We reached the Kavkazskaya station. The train was destroyed by bombs. We climbed onto some open flatcar. Where we were going we had no idea. We knew one thing: we were going away from the front line. From the battles. It poured rain. Mama covered me with herself. At the Baladzhary station near Baku we got off wet and black from the engine smoke. And hungry. Before the war we had lived modestly, very modestly. We didn’t have nice things that we could take to the market to exchange or sell. Mama only had her passport with her. We sat at the train station and didn’t know what to decide. Where to go. A soldier walked by, not even a soldier—a very little soldier, dark, with a sack on his shoulders, and carrying a mess tin. You could see he had just been taken into the army and was going to the front. He stopped near us. I clung to mama. He asked, “Where are you going, woman?”
Mama said, “I don’t know. We’re being evacuated.”
He spoke Russian, but with a heavy accent.
“Don’t be afraid of us, go to our
And he told us his address. We had nowhere to write it down, so we memorized it: Musa Musaev, village of Kum, Evlakh station, Kakh district. I’ve remembered the address all my life, though we didn’t go there. We were taken by a single woman who lived in a makeshift plywood hut, which had room only for a bed and a small bedside table. We slept on the floor sideways with our legs under the bed.
We were lucky to meet nice people…
I’ll never forget how an officer came up to mama. They talked, and he told her that his whole family had been killed in Krasnodar, and that he was going to the front. His comrades shouted, called him to the train, and he stood there and couldn’t leave us.
“I see that you’re in distress. Allow me to leave you my army certificate. I have no one else left,” he said suddenly.
Mama wept. But I understood it all in my own way. I started yelling at him.
“There’s war…Your whole family got killed. You should go to the front and take revenge on the fascists, but you fall in love with my mama. Shame on you!”
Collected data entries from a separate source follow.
(** * FarmTech Solutions: the crop record store and its CSV codec

    A shallow embedding of [farm_management.py]: the global list
    [crop_data], the interactive operations that mutate it
    ([input_crop_data], [update_crop_data], [delete_crop_data]) and the CSV
    export and import ([export_to_csv], [import_from_csv]).

    Modelling choices.
    - Python [float] and the conversions [float(s)], [int(s)], [str(x)] are
      builtins of the language, not code of the script: they are the
      interface [PyNum] below, with the laws the script relies on.
    - A Python [dict] is insertion ordered: it is an association list,
      written to with [dict_set] (an existing key keeps its place).
    - The console is a list of pending input lines and a list of printed
      messages; the prompt text given to [input] is not recorded.
    - A CSV file is the table of cells that [csv.writer] writes and
      [csv.reader] yields: a list of rows, each a list of strings.  The
      quoting and line-ending layer of the [csv] module is below the model;
      so is the translation of line ends when the file is read, which turns
      a carriage return inside a cell into a line feed.
    - An exception that no [except] clause of the script catches ends the
      run: [Uncaught], with the state at that point. *)

From Stdlib Require Import ZArith String Ascii List.
From Stdlib Require Import DecimalString DecimalPos DecimalZ.
From stdpp Require Import base decidable option list strings gmap.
He and my mother stand there, and they both have tears in their eyes, and I can’t understand how my good mama can talk with such a bad man: he doesn’t want to go to the front; he talks about love, but there can be love only in peacetime. Why did I decide that he was talking about love? He only mentioned his army certificate…
I also want to tell about Tashkent…Tashkent was my war. We lived in the dormitory of the factory where mama worked. It was in the center of the city, in the former club. Family people lived in the vestibule and the auditorium, and the “bachelors” lived on the stage—they were called “bachelors,” but in fact they were workers whose families had been evacuated elsewhere. Mama and I were placed in a corner of the auditorium.
We were given coupons for thirty pounds of potatoes. Mama worked in the factory from morning till night, and I had to go and get these potatoes. I spent half a day waiting in a line, and then dragged the sack on the ground for four or five blocks, because I couldn’t lift it. Children weren’t allowed on public transportation, because there was flu going around and they had announced a quarantine. Just then…No matter how I begged, they wouldn’t allow me on a bus. When I only had to cross the street to get to our dormitory, I ran out of strength, fell on the sack, and burst into sobs. Some strangers helped me: they brought me and the potatoes to the dormitory. I can still feel that weight. Each of those blocks…I couldn’t abandon those potatoes, they were our salvation. I’d have died before abandoning them. Mama used to come back from work hungry, blue.
We were starving, and mama became as skinny as I was. The thought that I had to help somehow never left me. Once we had nothing to eat at all, and I decided to sell our only flannel blanket and buy some bread with the money. Children weren’t allowed to sell things, and I was taken to the children’s room at the police station. I sat there until they informed mama at the factory. When her shift was over, mama came to get me, but meanwhile I cried my eyes out from shame and from thinking that mama was hungry and there wasn’t a crust of bread at home. Mama had bronchial asthma; during the night she coughed terribly and couldn’t breathe. She had to swallow at least a little something to feel better. I always hid a bit of bread for her under the pillow. I would already be asleep, but even so I would remember that I had bread under the pillow, and I wanted terribly to eat it.